(** [Math.ceil(n / k)] is the ceiling of the quotient for a count and a
    page size below [2^53]: the rounding of the quotient never reaches the
    next integer. *)
Lemma ceil_div_count (n k : Z) :
  0 <= n < 2 ^ 53 -> 1 <= k < 2 ^ 53 ->
  exists c, Math_ceil (div (of_Z n) (of_Z k)) = of_Z c /\ is_ceiling c n k.
Proof.
  intros Hn Hk.
  set (x := (inject_Z n / inject_Z k)%Q).
  exists (Qceiling x). split; [|apply Qceiling_Zdiv; lia].
  pose proof (Qceiling_Zdiv n k ltac:(lia)) as Hc. fold x in Hc.
  set (c := Qceiling x) in *. unfold is_ceiling in Hc.
  assert (Hk0 : ~ (inject_Z k == 0)%Q)
    by (intros E; unfold Qeq in E; simpl in E; lia).
  assert (Hkpos : (0 < inject_Z k)%Q)
    by (change 0%Q with (inject_Z 0); rewrite <- Zlt_Qlt; lia).
  unfold div, of_Z. rewrite (Qeq_bool_false _ _ Hk0). fold x.
  destruct (Z.eq_dec n (c * k)) as [E|E].
  - (* the quotient is an integer *)
    assert (Hx : (x == inject_Z c)%Q).
    { unfold x. rewrite E, inject_Z_mult. field. exact Hk0. }
    rewrite (round_comp _ _ Hx), round_Z by (unfold safe; nia).
    unfold Math_ceil, of_Z. now rewrite Qceiling_Z.
  - assert (Hn1 : 1 <= n).
    { destruct (Z.eq_dec n 0) as [Hz|Hz]; [|lia]. exfalso.
      assert (c = 0) by nia. subst c. apply E. lia. }
    assert (Hxk : (x * inject_Z k == inject_Z n)%Q)
      by (unfold x; field; exact Hk0).
    assert (Hxpos : (0 < x)%Q).
    { unfold x. apply Qlt_shift_div_l; [exact Hkpos|].
      rewrite Qmult_0_l. change 0%Q with (inject_Z 0).
      rewrite <- Zlt_Qlt. lia. }
    assert (HkQ : (inject_Z k < 9007199254740992)%Q).
    { change 9007199254740992%Q with (inject_Z (2 ^ 53)).
      rewrite <- Zlt_Qlt. lia. }
    assert (HnQ : (1 <= inject_Z n < 9007199254740992)%Q).
    { change 9007199254740992%Q with (inject_Z (2 ^ 53)).
      change 1%Q with (inject_Z 1). rewrite <- Zlt_Qlt, <- Zle_Qle. lia. }
    change (pow2 (-53)) with (1 # 9007199254740992)%Q.
    assert (Hlow : (inject_Z (c - 1) * inject_Z k + 1 <= x * inject_Z k)%Q).
    { rewrite Hxk, <- inject_Z_mult. change 1%Q with (inject_Z 1).
      rewrite <- inject_Z_plus, <- Zle_Qle. lia. }
    assert (Hhigh : (x * inject_Z k + 1 <= inject_Z c * inject_Z k)%Q).
    { rewrite Hxk, <- inject_Z_mult. change 1%Q with (inject_Z 1).
      rewrite <- inject_Z_plus, <- Zle_Qle. lia. }
    assert (Hx53 : (x < 9007199254740992)%Q).
    { unfold x. apply Qlt_shift_div_r; [exact Hkpos|].
      apply Qlt_le_trans with 9007199254740992%Q; [lra|].
      rewrite <- (Qmult_1_r 9007199254740992) at 1.
      apply Qmult_le_l; [reflexivity|].
      change 1%Q with (inject_Z 1). rewrite <- Zle_Qle. lia. }
    destruct (round_near x Hxpos) as (r & Hr & Hr1 & Hr2).
    + (* above the subnormal range *)
      apply Qle_trans with (1 # 9007199254740992)%Q;
        [change (1 # 9007199254740992)%Q with (pow2 (-53)); apply pow2_le; lia|].
      unfold x. apply Qle_shift_div_l; [exact Hkpos|]. lra.
    + (* below the overflow threshold *)
      change (pow2 (-53)) with (1 # 9007199254740992)%Q.
      apply Qlt_trans with 18014398509481984%Q; [lra|].
      rewrite (pow2_nonneg 1024) by lia.
      change 18014398509481984%Q with (inject_Z (2 ^ 54)).
      rewrite <- Zlt_Qlt. apply Z.pow_lt_mono_r; lia.
    + rewrite Hr. unfold Math_ceil. apply (f_equal of_Z).
      change (pow2 (-53)) with (1 # 9007199254740992)%Q in Hr1, Hr2.
      assert (Hx1 : (x * (1 # 9007199254740992) * inject_Z k < 1)%Q).
      { setoid_replace (x * (1 # 9007199254740992) * inject_Z k)%Q
          with (inject_Z n * (1 # 9007199254740992))%Q by (rewrite <- Hxk; ring).
        lra. }
      assert (Hr1k : (x * (1 - (1 # 9007199254740992)) * inject_Z k
                      <= r * inject_Z k)%Q)
        by (apply Qmult_le_compat_r; lra).
      assert (Hr2k : (r * inject_Z k
                      <= x * (1 + (1 # 9007199254740992)) * inject_Z k)%Q)
        by (apply Qmult_le_compat_r; lra).
      assert (Hc1 : (inject_Z (c - 1) * inject_Z k < r * inject_Z k)%Q).
      { set (xk := (x * inject_Z k)%Q) in *.
        setoid_replace (x * (1 - (1 # 9007199254740992)) * inject_Z k)%Q
          with (xk - x * (1 # 9007199254740992) * inject_Z k)%Q in Hr1k
          by (unfold xk; ring).
        lra. }
      assert (Hc2 : (r * inject_Z k < inject_Z c * inject_Z k)%Q).
      { set (xk := (x * inject_Z k)%Q) in *.
        setoid_replace (x * (1 + (1 # 9007199254740992)) * inject_Z k)%Q
          with (xk + x * (1 # 9007199254740992) * inject_Z k)%Q in Hr2k
          by (unfold xk; ring).
        lra. }
      apply Qceiling_unique.
      * apply Qmult_lt_r in Hc1; assumption.
      * apply Qlt_le_weak. apply Qmult_lt_r in Hc2; assumption.
Qed.

End Rounding.

Section Runs.
Import JS Drizzle Async Common.

Variable backend : list request -> request -> completion value.

Lemma app_two {A} (l : list A) (x y : A) :
  ((l ++ [x]) ++ [y])%list = (l ++ [x; y])%list.
Proof. now rewrite <- app_assoc. Qed.

(** [Promise.all] over two issued requests. *)
Lemma Promise_all_issue (r1 r2 : request) (log : list request) :
  Promise_all (issue backend r1) (issue backend r2) log =
  (settle (backend log r1) (backend (log ++ [r1])%list r2)
          (fun x y => Return (x, y)),
   (log ++ [r1; r2])%list).
Proof.
  unfold Promise_all, issue, settle. rewrite app_two.
  destruct (backend log r1), (backend (log ++ [r1])%list r2); reflexivity.
Qed.

Lemma settle_Return {A} (a b : completion value)
    (k : value -> value -> completion A) r :
  settle a b k = Return r ->
  exists x y, a = Return x /\ b = Return y /\ k x y = Return r.
Proof.
  destruct a as [x|e], b as [y|e']; simpl; intros H; try discriminate.
  now exists x, y.
Qed.

Lemma and_then_Return {A B} (c : completion A) (k : A -> completion B) r :
  and_then c k = Return r -> exists a, c = Return a /\ k a = Return r.
Proof. destruct c as [a|e]; simpl; intros H; [now exists a | discriminate]. Qed.

Lemma callable_run (v : value) (k : string) (log : list request) :
  v <> VUndefined -> v <> VNull ->
  callable v k log =
  (if String.eqb (typeof (member v k)) "function"
   then Return tt else Throw TypeError, log).
Proof.
  intros Hu Hn. unfold callable, bind, get.
  destruct v; try congruence; unfold ret;
    destruct (String.eqb (typeof _) "function"); reflexivity.
Qed.

Lemma builder_is_object (q : value) :
  Paginator.isDrizzleQueryBuilder q = true -> q <> VUndefined /\ q <> VNull.
Proof. destruct q; simpl; intros H; try discriminate; split; congruence. Qed.

Lemma fst_paginate n this :
  fst (Paginator.paginate backend n this) = Paginator.override n this.
Proof. destruct n; reflexivity. Qed.

(** What a call of [paginate] does: the two requests go out in order, their
    answers settle, the rows are mapped, and the envelope is assembled. *)
Lemma paginate_run n this log :
  let this' := Paginator.override n this in
  Paginator.prepared this' = true ->
  snd (Paginator.paginate backend n this) log =
  (settle (backend log (Paginator.countRequest this'))
          (backend (log ++ [Paginator.countRequest this'])%list
                   (Paginator.dataRequest this'))
          (fun countResult dataResult =>
             and_then (Paginator.pageData this' dataResult)
               (fun data =>
                  Return (envelope data
                            (totalItems countResult)
                            (Paginator.itemsPerPage this')
                            (Paginator.currentPage this')
                            (Paginator.offset this')))),
   (log ++ [Paginator.countRequest this'; Paginator.dataRequest this'])%list).
Proof.
  intros this' Hp.
  assert (E : snd (Paginator.paginate backend n this) =
              if Paginator.direct this'
              then Paginator.paginateDirectQuery backend this' (Paginator.offset this')
              else Paginator.paginateSubqueryStyle backend this' (Paginator.offset this'))
    by (destruct n; reflexivity).
  rewrite E. clear E.
  unfold Paginator.prepared, Paginator.countRequest, Paginator.dataRequest,
    Paginator.pageData in *.
  destruct (Paginator.direct this') eqn:Hd; simpl in Hp.
  - unfold Paginator.direct in Hd. apply andb_prop in Hd as [_ Hb].
    destruct (builder_is_object _ Hb) as [Hu Hn].
    apply andb_prop in Hp as [Hg Ho].
    unfold Paginator.paginateDirectQuery. rewrite Hb. cbn [negb].
    unfold bind at 1. rewrite (callable_run _ _ _ Hu Hn), Hg.
    unfold bind at 1.
    assert (Hs : (match Paginator.sortBy this' with
                  | Some _ => callable (Paginator.baseQuery this') "orderBy"
                  | None => ret tt
                  end) log = (Return tt, log)).
    { destruct (Paginator.sortBy this'); [|reflexivity].
      now rewrite (callable_run _ _ _ Hu Hn), Ho. }
    rewrite Hs. unfold bind, Paginator.execute. rewrite Promise_all_issue.
    unfold settle.
    destruct (backend log _) as [cr|e]; [|reflexivity].
    destruct (backend (log ++ _)%list _) as [dr|e]; [|reflexivity].
    unfold ret, lift, and_then.
    destruct dr; simpl;
      repeat match goal with
             | |- context [match ?c with Return _ => _ | Throw _ => _ end] =>
                 destruct c
             end; reflexivity.
  - unfold Paginator.paginateSubqueryStyle, bind, Paginator.execute.
    rewrite Promise_all_issue. unfold settle.
    destruct (backend log _) as [cr|e]; [|reflexivity].
    destruct (backend (log ++ _)%list _) as [dr|e]; [|reflexivity].
    unfold ret, lift, and_then.
    destruct (if hasRows dr then _ else _); reflexivity.
Qed.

- _Activity_:
Where a line above contains the string "split", tally it, then give the number alone.

- _Reply_:
2